It should be noted that the drawings are for the purpose of explaining the preferred embodiments of the present invention, and the scope of the present invention is not limited thereby. Referring now to FIGS. 1 and 2, there is shown a tube flaring tool 10 including a yoke assembly 12 and a flare bar assembly 14 made in accordance with the present invention. The yoke assembly 12 is not part of the present invention, but is shown to show the flare bar assembly in combination with the yoke assembly to accomplish the tube flaring operation. Thus, it will be appreciated that the yoke assembly 12 may be of any suitable profile and construction to support the flare bar assembly during a tube flaring operation. Such support is provided in the yoke assembly shown in FIGS. 1 and 2 in a window or opening 18 in the yoke body 16 extending laterally spaced longitudinally of the flare bar assembly 14. This is accomplished by providing a shoulder 20 configured to engage the lower surface and vertically support it. A tightening screw 24 extends through a threaded opening 26 in the yoke body 16 and a handle 28 is provided at the outer end of the screw 24 which, upon rotation of the handle, causes the inner end 30 of the screw to move through the window 18. And laterally relative to each other to clamp flare bar assembly 14 (removable later) within yoke body 16. Lead screw 32 vertically threaded opening in yoke body 16
Extends through 34 and a handle 36 is attached to the outer end of screw 32. When you rotate the handle 36, the screw 32
The flaring cone 38 attached to the inner end of
It moves into and out of engagement with the tube T carried by the flare bar assembly.
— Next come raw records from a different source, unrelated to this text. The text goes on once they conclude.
(** What a load that succeeds installs. *)
Lemma build_outcome (a : App) (c c1 : Component) (data : RawGraph) :
  comp a = Some c → pending (world a) ≠ 0 →
  comp (handle a (FetchResolve data)) = Some c1 →
  let a1 := handle a (FetchResolve data) in
  let n0 := length (nodeObjs (heap (world a))) in
  let n := length (raw_nodes data) in
  loading c1 = false
  ∧ surface_sim c1 = Some (length (sims (world a)))
  ∧ simulationRef c1 = Some (length (sims (world a)))
  ∧ length (sims (world a1)) = S (length (sims (world a)))
  ∧ pending (world a1) = pred (pending (world a))
  ∧ (∃ gd, graphData c1 = Some gd ∧ length (nodes gd) = n
           ∧ length (links gd) = length (raw_links data))
  ∧ ∃ s, sims (world a1) !! length (sims (world a)) = Some s
      ∧ stepper s = true
      ∧ sim_nodes s = seq (n0 + n) n
      ∧ Forall2 (λ r l, ∃ o, nodeObjs (heap (world a1)) !! l = Some o
                           ∧ node_of_raw (propObjs (heap (world a1))) r o)
                (raw_nodes data) (seq (n0 + n) n).
Proof.
  intros Hc Hp. cbn [handle].
  destruct (pending (world a)) as [|pn] eqn:Hpn; [done|].
  destruct (alloc_response_full data (heap (world a)))
    as (ns & ls & ps & -> & Hnodes & Hlen).
  assert (Hnlen : length (raw_nodes data) = length ns) by (by eapply Forall2_length).
  rewrite Hc. unfold graph_effect.
  set (gd := mkGraphData _ _).
  set (c0 := render (setLoading false (setGraphData (Some gd) c))).
  set (w1 := with_heap _ _).
  pose proof (run_cleanup_spec c0 w1) as (Hw & Hcl & Hsr & Hsv & Hgd).
  assert (Hld : loading (run_cleanup c0 w1).1 = loading c0)
    by (unfold run_cleanup; by destruct (cleanup c0)).
  destruct (run_cleanup c0 w1) as [c2 w2]. cbn [fst snd] in *. subst w2.
  assert (Hf0 : graphData c0 = Some gd ∧ loading c0 = false).
  { subst c0. by destruct (render_fields (setLoading false (setGraphData (Some gd) c)))
      as (_ & -> & _ & _ & _ & -> & _). }
  destruct Hf0 as [Hgd0 Hl0].
  destruct (render_mounts (setLoading false (setGraphData (Some gd) c)) eq_refl)
    as [svg Hsvg]. fold c0 in Hsvg.
  unfold graph_effect_body. rewrite Hgd, Hgd0, Hsv, Hsvg.
  change (match simulationRef c2 with
          | Some i => update_sim i sim_stop (stop_opt (cleanup c0) w1)
          | None => stop_opt (cleanup c0) w1 end)
    with (stop_opt (simulationRef c2) (stop_opt (cleanup c0) w1)).
  rewrite !stop_opt_heap. subst w1 gd. cbn [heap with_heap nodes links].
  rewrite copy_nodes_fresh, copy_links_fresh. unfold forceSimulation.
  set (wns := seq (length (nodeObjs (heap (world a))) + length ns) (length ns)).
  set (wls := seq (length (linkObjs (heap (world a))) + length ls) (length ls)).
  set (h2 := mkHeap _ _ _).
  set (h3 := initializeNodes 0 wns h2).
  pose proof (link_initialize_shape (nodeById h3 wns) 0 wls h3) as (Hn4 & _ & Hp4).
  destruct (initializeNodes_shape 0 wns h2) as (_ & _ & Hp3). fold h3 in Hp3.
  destruct (link_initialize (nodeById h3 wns) 0 wls h3) as [h4 [msg|]];
    cbn [fst snd comp world sims heap] in *; [done|].
  intros [= <-].
  rewrite !stop_opt_length. cbn [length sims with_heap settle].
  split; [cbn; congruence|]. split; [done|]. split; [done|].
  split; [rewrite length_app, !stop_opt_length; cbn; lia|].
  split; [destruct (simulationRef c2), (cleanup c0); cbn; by rewrite Hpn|].
  split.
  { eexists. cbn [graphData set_cleanup set_svgRef set_simulationRef].
    rewrite Hgd, Hgd0. split; [done|]. cbn [nodes links].
    by rewrite !length_seq, Hlen, Hnlen. }
  eexists. split.
  { apply list_lookup_middle. by rewrite !stop_opt_length. }
  cbn [stepper sim_nodes sim_restart sim_alpha sim_force sim_set_links].
  split; [done|]. rewrite Hnlen. split; [done|].
  apply Forall2_same_length_lookup_2; [by rewrite length_seq|].
  intros i r l Hr Hl. apply lookup_seq in Hl as [-> Hi].
  destruct (Forall2_lookup_l _ _ _ _ _ Hnodes Hr) as (o0 & Ho0 & Hs0 & Hprops).
  pose proof (initializeNodes_static 0 wns h2
                (length (nodeObjs (heap (world a))) + length ns + i)) as Hst.
  fold h3 in Hst.
  assert (Hh2 : nodeObjs h2 !! (length (nodeObjs (heap (world a))) + length ns + i)
                = Some o0).
  { subst h2. cbn [nodeObjs]. rewrite lookup_app_r by (rewrite length_app; lia).
    rewrite length_app.
    by replace (length (nodeObjs (heap (world a))) + length ns + i
                - (length (nodeObjs (heap (world a))) + length ns)) with i by lia. }
  rewrite Hh2 in Hst. rewrite Hn4.
  destruct (nodeObjs h3 !! _) as [o|]; [|done]. cbn in Hst. injection Hst as Hst.
  exists o. split; [done|]. rewrite Hp4, Hp3. subst h2. cbn [propObjs].
  unfold node_of_raw, node_static in *.
  assert (Hprop : node_properties o = node_properties o0) by congruence.
  rewrite Hprop. split; [congruence|done].
Qed.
Referring now to FIGS. 3-6, a flare bar assembly.
14 comprises a pair of elongate flare bar members 40 having opposite ends 42 and 44 and a resilient retaining element 45 for interengaging the flare bars at one end 44 for the purposes and purposes described in more detail below. Made of It will be appreciated that in the illustrated embodiment, the flare bars 40 are structurally identical, so that the flare bars 40 shown in FIGS. 4 and 5 may be representative of both flare bars. With respect to the flare bar assembly and flare bar orientations shown in FIGS. 3-5, each flare bar has an upper surface 46, a lower surface 48, a lateral inner surface 50 and a lateral outer surface 52. The flair bar's lateral inner surface 50 is a semicircular depression spaced along its length.
54, and the upper and lower ends of the recess 54 are provided with flares 56 extending outward. When the flare bar is assembled as shown in FIG. 3,
The facing lateral indentations 54 of the flare bars cooperate to form a circular or cylindrical hole H for receiving the tube to be flared. The radii of the longitudinally arranged recesses 54 of each flare bar are different so that the flare bar assembly forms a plurality of openings H of different diameters to accommodate different diameters of the tube to be flared.
Although not shown, the flared bar recess surface may be serrated between the corresponding flares 56 to ensure gripping of the tube during the flaring operation.

Each flare bar 40 is provided with a plurality of arcuate recesses 58 on its lateral outer surface, the recesses 58 extending between an upper side surface 46 and a lower side surface 48 of the flare bar. Further, there are as many recesses 58 as there are recesses 54, and they are laterally aligned with the corresponding recesses for the purpose of more fully described below.

In the embodiment shown in FIGS. 3-6, the flare bar ends 44 each include a vertically extending flat wall 60 which extends along a vertical line 62 to correspond to the flare bar. It intersects with the lateral inner surface 50. The vertical lines 62 of the two flare bars form a common pivot axis A for the flare bars when assembled as shown by FIG. In addition, the upper surface 46 and the lower surface 48 of each flare bar.
Is provided with a recess 64 having an inner end 64a extending around the pivot pin segment 66, the pin segment 66 being integral with the flare bar and co-located with corresponding one of the upper and lower flare bars. It has a flat outer surface. Both ends of the peripheral edge of the pin segment 66 intersect the lateral inner surface 50 and the wall 60 of the flare bar. It will be understood from FIG. 3 that the pin segments 66 cooperate to form pivot pins or posts on the upper and lower flares of the flare bar when the flare bar is assembled.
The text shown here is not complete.